The Na + ‐ H + exchanger isoform 1 (NHE1) is a key regulator of cell proliferation, migration and invasion in cells from a variety of solid tumors. The calcineurin B homologous proteins (CHP1 and CHP2) appear to be essential cofactors to support NHE1 function. CHP1 appears to be expressed ubiquitously in healthy tissue, while CHP2 is predominantly expressed in tumor cells. While both CHP isoforms are highly homologous and bind in nearly identical regions on NHE1, each has been identified to have a distinct impact on NHE1 function. Our research has demonstrated an elevation in CHP2 expression in tumor samples from patients with either adenocarcinoma or squamous cell carcinoma of the lung as well as in a broad range of NSCLC cell lines.
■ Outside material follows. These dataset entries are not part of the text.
Definition s2 : Tasks := default s1 (requeue 1 Answered s1).
Lemma pool_drains_witness : Z.of_nat 1 <= 19 * len (live s1) /\ (live s2 <> [] -> red (wstep config) s2).
Proof.
  destruct (pool_drains config true None IndexerSample.db0 (s0 true) run1 s1 1 s2) as (H1 & _ & H2);
    [vm_compute; reflexivity|by repeat constructor|vm_compute; reflexivity| |done].
  econstructor; [|constructor]. apply (wstep_requeue _ _ 1). vm_compute. reflexivity.
Defined.

Lemma sample_ids : NoDup (se_id <$> chain).
Proof. apply (bool_decide_unpack _). vm_compute. exact I. Qed.

Definition at_step (k : nat) : Tasks := default (s0 true) (acts config (take k run1) (s0 true)).
Definition s3 : Tasks := at_step 5.
Ltac listen k a := eapply (listens_step _ _ _ _ (at_step k) a); [|try done|vm_compute; reflexivity].
Lemma sample_listens : listens config chain all_final (s0 true) s3.
Proof.
  listen 4%nat (EndPage Answered). listen 3%nat (EnqueueNext 0 Answered). listen 2%nat (EnqueueNext 0 Answered).
  listen 1%nat (EnqueueNext 0 Answered). listen 0%nat (page chain 20); [constructor|].
  split; [by repeat constructor|]. by exists [].
Qed.
Lemma enqueued_once_witness : enqueued s3 ++ pending chain s3 = chain.
Proof.
  destruct (enqueued_once config chain true true None [] [] IndexerSample.db0 (s0 true) s3 all_final)
    as (_ & _ & H1); [apply sample_ids|vm_compute; reflexivity|done|apply sample_listens|].
  apply H1, sample_listens.
Defined.
Lemma court_run_gap l : forall s k, side k -> Forall flight_ok s.2 ->
  forall id d', ct_disputes (court_run l s).1 !! id = Some d' ->
  exists d, ct_disputes s.1 !! id = Some d /\ gap k id d s <= gap k id d' (court_run l s) /\
    (Forall answers l -> gap k id d' (court_run l s) = gap k id d s).
Proof.
  induction l as [|e l IH]; intros s k Hk Hs id d' Hd.
  { exists d'. split; [done|]. split; [done|done]. }
  change (court_run (e :: l) s) with (court_run l (court_step e s)) in *.
  destruct (court_step_gap e s k Hk Hs) as [Hs1 Hg].
  destruct (IH (court_step e s) k Hk Hs1 id d' Hd) as (d1 & Hd1 & Hb1 & He1).
  destruct (Hg id d1 Hd1) as (d & Hd0 & Hb & He). exists d. split; [done|]. split; [lia|].
  intros [Ha Hl]%Forall_cons. rewrite He1, He by done. done.
Qed.

(** C13: tallies follow votes: starting from tallies that are the numbers of rows, after
    any interleaving of requests, each of them stopped anywhere or failing at any
    statement, a tally is never above the number of its rows; and if no statement
    failed, the rows are the tally and the requests that are still to count their vote. *)
Theorem tallies_follow_votes c l k id d' :
  side k -> (forall id d, ct_disputes c !! id = Some d -> tally k d = rows k id c) ->
  let s := court_run l (c, []) in
  ct_disputes s.1 !! id = Some d' ->
  tally k d' <= rows k id s.1 /\
  (Forall answers l -> rows k id s.1 = tally k d' + sum_by (uncounted k id) s.2).
Proof.
  intros Hk Hc s Hd. destruct (court_run_gap l (c, []) k Hk) with (id := id) (d' := d') as (d & Hd0 & Hb & He);
    [by constructor|done|]. fold s in Hb, He. specialize (Hc _ _ Hd0). unfold gap in *. cbn in *.
  assert (0 <= sum_by (uncounted k id) s.2) by (apply sum_by_nonneg; intros; apply uncounted_nonneg).
  assert (sum_by (uncounted k id) [] = 0) as H0 by done. rewrite H0 in *.
  split; [lia|]. intros Ha. specialize (He Ha). lia.
Qed.

(** ** Rulings *)
Definition pending_dispute (d : Dispute) : bool :=
  negb (already_resolved d) && negb (bool_decide (di_status d = "expired"%string)).
Definition ruled (now : Z) (buyer : bool) (d : Dispute) : Dispute :=
  d <| di_status := if buyer then "resolved_buyer"%string else "resolved_organizer"%string |>
    <| di_ruling := Some (if buyer then BUYER else ORGANIZER) |> <| di_resolved_at := Some now |>.

Lemma alter_at {A} (f : A -> A) (i : Uuid) (m : gmap Uuid A) x : m !! i = Some x -> alter f i m = <[i := f x]> m.
Proof.
  intros Hi. apply map_eq. intros j. destruct (decide (j = i)) as [->|Hne].
  - by rewrite lookup_alter_eq, lookup_insert_eq, Hi.
  - by rewrite lookup_alter_ne, lookup_insert_ne.
Qed.

(** The ruling: a dispute that is pending and not past its closing time is resolved,
    for the buyers exactly when their votes exceed three tenths of the eligible tickets,
    rounded up, and nothing else changes; a resolved dispute takes no vote and no other
    ruling; and a dispute past its closing time can no longer be resolved. *)
Theorem resolve_rule now id c d :
  ct_disputes c !! id = Some d -> 0 <= di_total_eligible_tickets d < 2 ^ 31 ->
  (pending_dispute d = true -> now <= di_closes_at d ->
   let d' := ruled now (div_ceil (3 * di_total_eligible_tickets d) 10 <? di_buyer_votes d) d in
   resolve_dispute now id c =
     (ResolveDone (Ok d'), c <| ct_disputes := <[id := d']> (ct_disputes c) |>)) /\
  (pending_dispute d = true -> di_closes_at d < now ->
   resolve_dispute now id c = (ResolveDone (Err ValidationError), c)) /\
  (already_resolved d = true ->
   resolve_dispute now id c = (ResolveDone (Err Conflict), c) /\
   forall q, cr_dispute_id q = id -> cast_vote now q c = (CastDone (Err ValidationError), c)).
Proof.
  intros Hd Ht. unfold resolve_dispute, pending_dispute. cbn [resolve_step negb]. rewrite Hd. split_and!.
  - intros [Hr He]%andb_true_iff Hn. apply negb_true_iff in Hr, He. rewrite Hr, He.
    rewrite (proj2 (Z.ltb_ge _ _)) by lia. rewrite quorum_threshold_exact by done.
    cbn zeta. destruct (_ <? di_buyer_votes d) eqn:Hb; cbn [resolve_step negb];
      unfold set_dispute, ruled; upd_simpl; rewrite (alter_at _ _ _ _ Hd), lookup_insert_eq; done.
  - intros [Hr He]%andb_true_iff Hn. apply negb_true_iff in Hr, He. rewrite Hr, He.
    by rewrite (proj2 (Z.ltb_lt _ _)) by lia.
  - intros Hr. rewrite Hr. split; [done|]. intros q Hq. unfold cast_vote, cast_start.
    destruct (negb _ && negb _); [done|]. cbn [cast_loop cast_step negb]. rewrite Hq, Hd.
    replace (closed_to_votes d) with true; [done|]. unfold closed_to_votes, already_resolved in *.
    symmetry. bools. apply bool_decide_eq_true. set_solver.
Qed.

(** No dispute is ever opened: the sum of the quantities is a [BIGINT], which the code
    reads as an [i32]. *)
Theorem dispute_never_opens `{Tokens} now h id event_id c : forall r, open_dispute now h id event_id c <> Ok r.
Proof. intros r Ho. unfold open_dispute in Ho. oks. discriminate. Qed.

(** The page of the disputes is the one that was asked for as long as its offset fits
    32 bits. *)
Lemma list_disputes_page params c : (dispute_page params - 1) * dispute_page_size params < 2 ^ 32 ->
  list_disputes params c =
  take (Z.to_nat (dispute_page_size params))
    (drop (Z.to_nat (dispute_page params - 1) * Z.to_nat (dispute_page_size params))
       (matching_disputes params c)).
Proof.
  intros Hp. unfold list_disputes, dispute_offset.
  assert (0 <= dispute_page params - 1 /\ 0 <= dispute_page_size params) as [H1 H2]
    by (unfold dispute_page, dispute_page_size; lia).
  rewrite Z.mod_small by (split; [by apply Z.mul_nonneg_nonneg|done]). by rewrite Z2Nat.inj_mul.
Qed.
(* ===== verification/Text.v ===== *)
(** * Server: texts

    What the handlers use of [str]: a text is its bytes in UTF-8, [trim] removes the
    characters with the property White_Space at both ends, and [len] counts bytes. *)

From stdpp Require Import base tactics numbers list strings.
From S2P Require Import Prelude.

Abbreviation chars := (list Ascii.ascii).
Definition chars_of (s : string) : chars := String.list_ascii_of_string s.
Definition text_of (l : chars) : string := String.string_of_list_ascii l.
Definition code (c : Ascii.ascii) : Z := Z.of_N (Ascii.N_of_ascii c).

(** The width of the white space that a text starts with, 0 if it starts with none. *)
Definition white_ascii (a : Z) : bool := ((9 <=? a) && (a <=? 13)) || (a =? 32).
Definition white2 (a b : Z) : bool := (a =? 194) && ((b =? 133) || (b =? 160)).
Definition white3 (a b c : Z) : bool :=
  ((a =? 225) && (b =? 154) && (c =? 128))
  || ((a =? 226) && (b =? 128) && (((128 <=? c) && (c <=? 138)) || (c =? 168) || (c =? 169) || (c =? 175)))
  || ((a =? 226) && (b =? 129) && (c =? 159))
  || ((a =? 227) && (b =? 128) && (c =? 128)).

Fixpoint trim_start (l : chars) : chars :=
  match l with
  | a :: l1 =>
      if white_ascii (code a) then trim_start l1
      else match l1 with
           | b :: l2 =>
               if white2 (code a) (code b) then trim_start l2
               else match l2 with
                    | c :: l3 => if white3 (code a) (code b) (code c) then trim_start l3 else l
                    | [] => l
                    end
           | [] => l
           end
  | [] => []
  end.
(** The same from the end, on the reversed text. *)
Fixpoint trim_rev (l : chars) : chars :=
  match l with
  | a :: l1 =>
      if white_ascii (code a) then trim_rev l1
      else match l1 with
           | b :: l2 =>
               if white2 (code b) (code a) then trim_rev l2
               else match l2 with
                    | c :: l3 => if white3 (code c) (code b) (code a) then trim_rev l3 else l
                    | [] => l
                    end
           | [] => l
           end
  | [] => []
  end.
Definition trim (s : string) : string := text_of (rev (trim_rev (rev (trim_start (chars_of s))))).

Definition starts_with (p s : string) : bool := String.prefix p s.
Definition is_empty (s : string) : bool := bool_decide (s = ""%string).
(** [chars().count()]: the bytes that are no continuation bytes. *)
Definition char_count (s : string) : Z :=
  len (filter (fun c => (code c <? 128) || (192 <=? code c) = true) (chars_of s)).

Lemma chars_text l : chars_of (text_of l) = l.
Proof. apply String.list_ascii_of_string_of_list_ascii. Qed.
Lemma text_chars s : text_of (chars_of s) = s.
Proof. apply String.string_of_list_ascii_of_string. Qed.
Lemma chars_app a b : chars_of (a +:+ b) = chars_of a ++ chars_of b.
Proof. induction a as [|c a IH]; [done|]. change (c :: chars_of (a +:+ b) = c :: chars_of a ++ chars_of b). by rewrite IH. Qed.
Lemma chars_inj a b : chars_of a = chars_of b -> a = b.
Proof. intros Heq. by rewrite <- (text_chars a), Heq, text_chars. Qed.
Lemma app_cancel_r a b c : (a +:+ c = b +:+ c)%string -> a = b.
Proof. intros Heq%(f_equal chars_of). rewrite !chars_app in Heq. by apply chars_inj, (app_inv_tail (chars_of c)). Qed.
Lemma app_cancel_l a b c : (a +:+ b = a +:+ c)%string -> b = c.
Proof. intros Heq%(f_equal chars_of). rewrite !chars_app in Heq. by apply chars_inj, (app_inv_head (chars_of a)). Qed.

Lemma trim_examples :
  trim "  a b " = "a b"%string /\ trim (text_of (Ascii.ascii_of_nat 194 :: Ascii.ascii_of_nat 160 :: chars_of "x")) = "x"%string
  /\ trim "   " = ""%string.
Proof. by vm_compute. Qed.
(** ** Witnesses *)
Module AffiliateSample.
Definition db0 : AffiliateDb := mkAffiliateDb {[7]} ∅ [].
Lemma db0_unique : Unique db0.
Proof. by split. Qed.

(** Two requests of one wallet: both read before either inserts. *)
Definition race : list AffiliateMove :=
  [Arrives 7 "GA"; Arrives 7 "GA"; Moves 0 true 1 ""; Moves 0 true 1 ""; Moves 1 true 2 ""; Moves 1 true 2 "";
   Moves 0 true 1 "AAAAAAAAAA"; Moves 1 true 2 "BBBBBBBBBB"; Moves 1 true 2 ""].
Lemma registrations_agree_witness :
  (rg_at <$> (affiliate_run race (db0, [])).2) =
    [Registered (Ok (mkAffiliateResponse (mkAffiliate 1 7 "GA" "AAAAAAAAAA") false));
     Registered (Ok (mkAffiliateResponse (mkAffiliate 1 7 "GA" "AAAAAAAAAA") true))] /\
  Unique (affiliate_run race (db0, [])).1.
Proof. split; [vm_compute; reflexivity|]. exact (proj1 (registrations_agree db0 race db0_unique)). Defined.

(** Three sales are a conversion rate of 3 per cent, whatever the number of referrals. *)
Definition sale : Transaction := mkTransaction (Some 7) 1000 "completed" (Some "AAAAAAAAAA"%string).
Example conversion_is_a_count :
  let db := (affiliate_run race (db0, [])).1 <| ad_transactions := [sale; sale; sale] |> in
  get_my_affiliate_metrics (Ok "GA"%string) (Some 7) db = Ok (mkMetrics "AAAAAAAAAA" 3 3000 1500000 3).
Proof. vm_compute. reflexivity. Qed.
End AffiliateSample.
To evaluate the role of CHP2 in NSCLC cells we used NCI‐H1299, a carcinoma cell line, as the parent cell line and developed two new cell lines. One of these cell lines lacked CHP2 expression (H1299 CHP2KD) and the other lacked NHE1 expression (H1299 NHE1KD). We hypothesized that CHP2 expression enhances cell survival and the tumorigenic potential of these cells. We evaluated the impact of a low serum and hypoxic microenvironment on CHP2 expression and determined CHP2 levels increased when H1299 cells are grown in 0.5% serum and 1% O 2 compared to cells grown in 10% serum and 21% O 2 (normal conditions). This increased CHP2 expression drives changes that support the cells' ability to survive these low serum and hypoxic microenvironments. Proliferation and migration rates in normal conditions for H1299 CHP2KD cells were approximately 50% of H1299 cells. When these experiments were performed in low serum and hypoxic conditions, the proliferation and migration rates of the H1299 cells was reduced to about 50% of that seen in normal conditions, while the rates of proliferation and migration in H1299 CHP2KD was reduced to a rate equivalent to the H1299 NHE1KD cells. Finally, in a soft agar assay, a greater rate of tumor formation occurred for H1299 cells in both 10% and 0.5% serum than either the H1299 CHP2KD or H1299 NHE1KD cells. These data suggest a major role for CHP2 expression in the development and progression of non‐small cell lung cancer.